A gas mixture with a total pressure of 745 mmHg contains each of the following gases at the indicated partial pressures: CO2, 257 mmHg; Ar, 123 mmHg; and O2, 160 mmHg. The mixture also contains helium gas.

What is the partial pressure of the helium gas?

What mass of helium gas is present in a 10.1-L sample of this mixture at 263 K?

To find the partial pressure of the helium gas in the gas mixture, we need to use Dalton's Law of Partial Pressures, which states that the total pressure of a mixture of gases is equal to the sum of the partial pressures of each individual gas.

In this case, the total pressure of the gas mixture is given as 745 mmHg, and the partial pressures of CO2, Ar, and O2 are given as 257 mmHg, 123 mmHg, and 160 mmHg respectively.

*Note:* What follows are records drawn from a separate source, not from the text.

(* ===== verification/ScrollRest.v ===== *)
(** * Coming to rest (iScroll)

    A scroller that moves by transitions of its style comes to rest inside its bounds; the
    witnesses of the theorems on pages; and runs of the code on doubles that show what it does
    in cases it does not handle. *)

From Stdlib Require Import String ZArith Lia Lqa List Bool QArith SpecFloat.
From S2P Require Import Prelude Hoare Js Num Value Regex ScrollUtils ScrollState IScroll ScrollTheory ScrollPages.
Import ListNotations.
#[local] Open Scope Z_scope.
#[local] Open Scope se_scope.
Import Utils ScrollState IScroll.

Section Rest.

Context {M : Maths Q}.
Variable b : browser.
Variable opt : options Q.
Variable handle : handler -> SE (scroller Q) unit.

(** What a scroller does: its position, whether it is in transition, its geometry and its
    listeners. *)
Definition motion : Type := Q * Q * bool * geometry Q * list (list Z * list handler).
Definition motion_of (s : scroller Q) : motion := (px s, py s, isInTransition s, geo s, _events s).

Definition inside (s : scroller Q) : Prop := (maxScrollX (geo s) <= px s <= 0)%Q /\ (maxScrollY (geo s) <= py s <= 0)%Q.

(** The options: transitions of the style and transforms, an easing the style can name, and some
    time to come back in. *)
Hypothesis transitions : useTransition opt = true.
Hypothesis transforms : useTransform opt = true.
Hypothesis styled : exists e, bounce_easing opt = Some e /\ ease_style e <> [].
Hypothesis some_time : (0 < bounceTime opt)%Q.

(** The listeners of scrollEnd are those that fade scrollbars and those of the page, and they do
    not move the scroller. *)
Definition end_listener (h : handler) : Prop := match h with FadeOut | User _ => True | _ => False end.
Definition end_listeners (l : list (list Z * list handler)) : Prop :=
  Forall end_listener (match handlers_of (js "scrollEnd") l with Some hs => hs | None => [] end).
Hypothesis quiet : forall h s, end_listener h -> motion_of (snd (handle h s)) = motion_of s.

Definition moving_as (m : motion) (s : scroller Q) : Prop := motion_of s = m.

Ltac moves := repeat (cbv zeta;
  lazymatch goal with
  | |- keeps _ (se_bind get _) => apply keeps_reading; intros ? ?
  | |- keeps _ (se_bind _ _) => apply keeps_bind; [|intros ?]
  | |- keeps _ (when ?c _) => destruct c; cbn [when]
  | |- keeps _ (if ?c then _ else _) => destruct c
  | |- keeps _ (match ?x with _ => _ end) => destruct x
  | |- keeps _ (each _ _) => apply keeps_all; intros ?
  | |- keeps _ _ => let s := fresh in let H := fresh in intros s H; exact H
  end).

Lemma keeps_time m t : keeps (moving_as m) (_transitionTime b opt t).
Proof. unfold _transitionTime, Indicator_transitionTime. moves. Qed.

Lemma returns_time t : returns (_transitionTime b opt t).
Proof. unfold _transitionTime, Indicator_transitionTime. rets. Qed.

Lemma keeps_event m : end_listeners (snd m) -> keeps (moving_as m) (_execEvent handle (js "scrollEnd")).
Proof.
  intros L. unfold _execEvent. apply keeps_reading. intros s0 H0. destruct (handlers_of _ _) as [hs|]; [|apply keeps_ret].
  generalize (length hs), O. intros n. induction n as [|n IH]; intros i; cbn [exec_from]; [apply keeps_ret|].
  apply keeps_reading. intros s H. destruct (nth_error _ i) as [h|] eqn:E; [|apply keeps_throw].
  assert (Lh : end_listener h).
  { unfold end_listeners in L. rewrite <- H in L. cbn [snd motion_of] in L. rewrite Forall_forall in L. apply L, (nth_error_In _ _ E). }
  apply keeps_bind; [intros s1 H1; unfold moving_as; rewrite quiet by exact Lh; exact H1|intros _; apply IH].
Qed.

(** A scroll with a time, by transitions. *)
Lemma scroll_moves x y time e s : (0 < time)%Q -> ease_style e <> [] ->
  exists s', scrollTo b opt handle x y time (Some e) s = (Ret tt, s') /\ motion_of s' = (x, y, true, geo s, _events s).
Proof.
  intros Ht He. unfold scrollTo, scroll_depth. cbn [scrollTo_fuel]. rewrite transitions. destruct (ease_style e) as [|z l] eqn:E; [contradiction|].
  cbn [andb]. rewrite orb_true_r. unfold gtb. rewrite (proj2 (Q_ltb #0 time)) by exact Ht. cbn [when].
  unfold se_bind at 1. cbn [modify].
  set (s0 := set_isInTransition true s).
  assert (R : returns (_transitionTimingFunction b (z :: l) ;! _transitionTime b opt time)) by (unfold _transitionTimingFunction, _transitionTime, Indicator_transitionTime, Indicator_transitionTimingFunction; rets).
  assert (K : forall m, keeps (moving_as m) (_transitionTimingFunction b (z :: l) ;! _transitionTime b opt time))
    by (intros m; unfold _transitionTimingFunction, _transitionTime, Indicator_transitionTime, Indicator_transitionTimingFunction; moves).
  destruct (R s0) as ([] & s1 & E1). specialize (K (motion_of s0) s0 eq_refl). rewrite E1 in K.
  unfold se_bind at 1. rewrite E1. unfold _translate. cbv zeta. rewrite transforms.
  unfold se_bind at 1. unfold in_style at 1. cbn [modify]. unfold se_bind at 1. cbn [modify]. unfold se_bind at 1. cbn [modify].
  set (s2 := set_py y (set_px x _)).
  assert (R' : returns (let! s := get in each (fun i => let! s := get in in_indicator i (updatePosition b opt (px s) (py s))) (indices s))) by rets.
  assert (K' : forall m, keeps (moving_as m) (let! s := get in each (fun i => let! s := get in in_indicator i (updatePosition b opt (px s) (py s))) (indices s)))
    by (intros m; moves).
  destruct (R' s2) as ([] & s3 & E3). specialize (K' (motion_of s2) s2 eq_refl). rewrite E3 in K'. exists s3. split; [exact E3|].
  cbn [snd] in K, K'. unfold moving_as in K, K'. rewrite K'. unfold motion_of in *. injection K as K1 K2 K3 K4 K5. unfold s2. cbn. rewrite K3, K4, K5. reflexivity.
Qed.
(** Inside, the scroller is where it rests. *)
Lemma inside_rests s lay : geo s = measured opt lay ->
  inside s <-> (rest_x s == px s)%Q /\ (rest_y s == py s)%Q.
Proof.
  intros G. unfold inside, rest_x, rest_y, gtb. rewrite G. cbn [measured hasHorizontalScroll hasVerticalScroll maxScrollX maxScrollY].
  assert (A : forall has low v, (has = true -> (low < 0)%Q) ->
    let m := if has then low else #0 in
    ((m <= v <= 0)%Q <-> ((if negb has || ltb #0 v then #0 else if ltb v m then m else v) == v)%Q)).
  { intros has low v H m. unfold m. destruct has; cbn [negb orb]; [specialize (H eq_refl)|]; repeat qcase; split; intros; qlra. }
  rewrite <- (A (scrollX opt && ltb (sub (clientWidth lay) (scroller_width lay)) #0)), <- (A (scrollY opt && ltb (sub (clientHeight lay) (scroller_height lay)) #0)).
  - reflexivity.
  - intros E. apply andb_prop in E as [_ E]. apply Q_ltb in E. exact E.
  - intros E. apply andb_prop in E as [_ E]. apply Q_ltb in E. exact E.
Qed.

To find the partial pressure of helium, we can subtract the sum of the partial pressures of CO2, Ar, and O2 from the total pressure of the mixture:

Partial pressure of helium = Total pressure of mixture - (Partial pressure of CO2 + Partial pressure of Ar + Partial pressure of O2)
Partial pressure of helium = 745 mmHg - (257 mmHg + 123 mmHg + 160 mmHg)
Partial pressure of helium = 745 mmHg - 540 mmHg
Partial pressure of helium = 205 mmHg

Therefore, the partial pressure of helium gas in the mixture is 205 mmHg.

To find the mass of helium gas present in a 10.1-L sample of this mixture at 263 K, we can use the Ideal Gas Law, which states that the number of moles of a gas is directly proportional to its volume, temperature, and pressure. The equation for the Ideal Gas Law is:

PV = nRT

Where:
P = Pressure of the gas (in atm)
V = Volume of the gas (in liters)
n = Number of moles of the gas
R = Ideal Gas Constant (0.0821 L.atm/mol.K)
T = Temperature of the gas (in Kelvin)

First, we need to convert the given pressure from mmHg to atm:

Partial pressure of helium = 205 mmHg * (1 atm / 760 mmHg) = 0.270 atm

We also need to convert the given temperature from degrees Celsius to Kelvin:

Temperature in Kelvin = 263 K

Now we have the pressure (0.270 atm), volume (10.1 L), and temperature (263 K). We can rearrange the Ideal Gas Law equation to solve for the number of moles:

n = PV / RT

n = (0.270 atm * 10.1 L) / (0.0821 L.atm/mol.K * 263 K)
n = 2.9998 moles

Finally, we can find the mass of helium gas by multiplying the number of moles by the molar mass of helium, which is approximately 4.003 grams/mole:

Mass of helium gas = 2.9998 moles * 4.003 grams/mole
Mass of helium gas ≈ 11.999 grams

Therefore, the mass of helium gas present in a 10.1-L sample of this gas mixture at 263 K is approximately 11.999 grams.